- Provided entries:

(** A subscriber keeps its stream.  From the moment [Subscribe] returns
    until that subscription is closed or the manager is, whatever others
    subscribe, unsubscribe, watch or let expire, its session stays registered
    and not canceled, and its channel stays open and its own. *)
Theorem subscriber_keeps_stream timeout parsers ops later m m1 m2 key credentials sub :
  Z.of_nat (length ops + 1 + length later) < 2 ^ 64 ->
  execs (D := D) ops (newManager timeout parsers) = Some m -> Subscribe key credentials m = Some (inl sub, m1) ->
  execs (D := D) later m1 = Some m2 -> Forall (fun op => ends (sb_session sub) (sb_id sub) op = false) later ->
  exists s, sm_heap m2 !! sb_session sub = Some s /\ ss_subs s !! sb_id sub = Some (sb_updates sub) /\
    sm_sessions m2 !! ss_key s = Some (sb_session sub) /\ ss_canceled s = false /\ isOpen m2 (sb_updates sub).
Proof.
  intros Hlen Hr Hsub Hl He.
  assert (exists S0, Sound S0 m /\ S0 = Z.of_nat (length ops) /\ (sm_closed m = true -> sm_sessions m = ∅)) as (n & S & En & Hcl).
  { destruct (execs_kept (D := D) ops 0 (newManager timeout parsers)) as (m' & E & K & Kc); [lia|lia|apply newManager_sound|done|].
    rewrite Hr in E. injection E as <-. eauto. }
  destruct (Subscribe_sound n m key credentials) as (r & m1' & E1 & S1 & Hcl1); [lia|done|done|].
  rewrite Hsub in E1. injection E1 as <- <-.
  assert (subscribed m1 (sb_session sub) (sb_id sub) (sb_updates sub)) as Hh.
  { unfold Subscribe in Hsub. destruct (checkSubscribe m key credentials) as [k|e]; [|done]. destruct (sm_closed m); [done|].
    destruct (retireMismatched k credentials m) as [[current m0]|]; [|done].
    destruct current as [b|]; (destruct (negb _) in Hsub; [done|]); injection Hsub as <- <-; cbn; eexists; cbn;
      (split; [apply lookup_insert_eq|]); cbn; apply lookup_insert_eq. }
  clear Hsub Hr. assert (n + 1 + Z.of_nat (length later) < 2 ^ 64) as Hlen' by lia. clear Hlen En S Hcl.
  assert (0 <= n + 1) as Hpos. { pose proof (so_live _ _ S1) as _. destruct Hh as (s & Hs & _). pose proof (so_ids _ _ S1 _ _ Hs). lia. }
  revert S1 Hcl1 Hh Hl Hlen' Hpos. generalize (n + 1). clear n. intros n.
  revert n m1. induction He as [|op later Hop _ IH]; intros n m1 S1 Hcl1 Hh Hl Hlen Hpos; cbn [execs length] in *.
  - injection Hl as <-. destruct Hh as (s & Hs & Hc). exists s. split; [done|]. split; [done|].
    destruct (decide (sm_sessions m1 !! ss_key s = Some (sb_session sub))) as [Hcur|Hcur].
    + split; [done|]. destruct (so_live n m1 S1 _ _ Hcur) as (t & Ht & _ & Hca & _). assert (t = s) as -> by congruence. split; [done|].
      apply (so_open n m1 S1 (sb_session sub) (inl (sb_id sub))). by exists s.
    + destruct (so_dead n m1 S1 _ s Hs Hcur) as [V _]. by rewrite V in Hc.
  - destruct (exec (D := D) op m1) as [m1'|] eqn:Ex; [|done].
    destruct (exec_kept (D := D) n op m1) as (m'' & E'' & S'' & Hcl''); [lia|done|done|]. rewrite Ex in E''. injection E'' as <-.
    apply (IH (n + 1) m1'); [done|done| |done|lia|lia]. eapply exec_subscribed; [|exact S1|exact Ex|exact Hop|exact Hh]. lia.
Qed.
End Stays.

- To do:
Could you report every line of the material that contains the string "Hsub"?

- Answer for this exercise:
  intros Hlen Hr Hsub Hl He.
  rewrite Hsub in E1. injection E1 as <- <-.
  { unfold Subscribe in Hsub. destruct (checkSubscribe m key credentials) as [k|e]; [|done]. destruct (sm_closed m); [done|].
    destruct current as [b|]; (destruct (negb _) in Hsub; [done|]); injection Hsub as <- <-; cbn; eexists; cbn;
  clear Hsub Hr. assert (n + 1 + Z.of_nat (length later) < 2 ^ 64) as Hlen' by lia. clear Hlen En S Hcl.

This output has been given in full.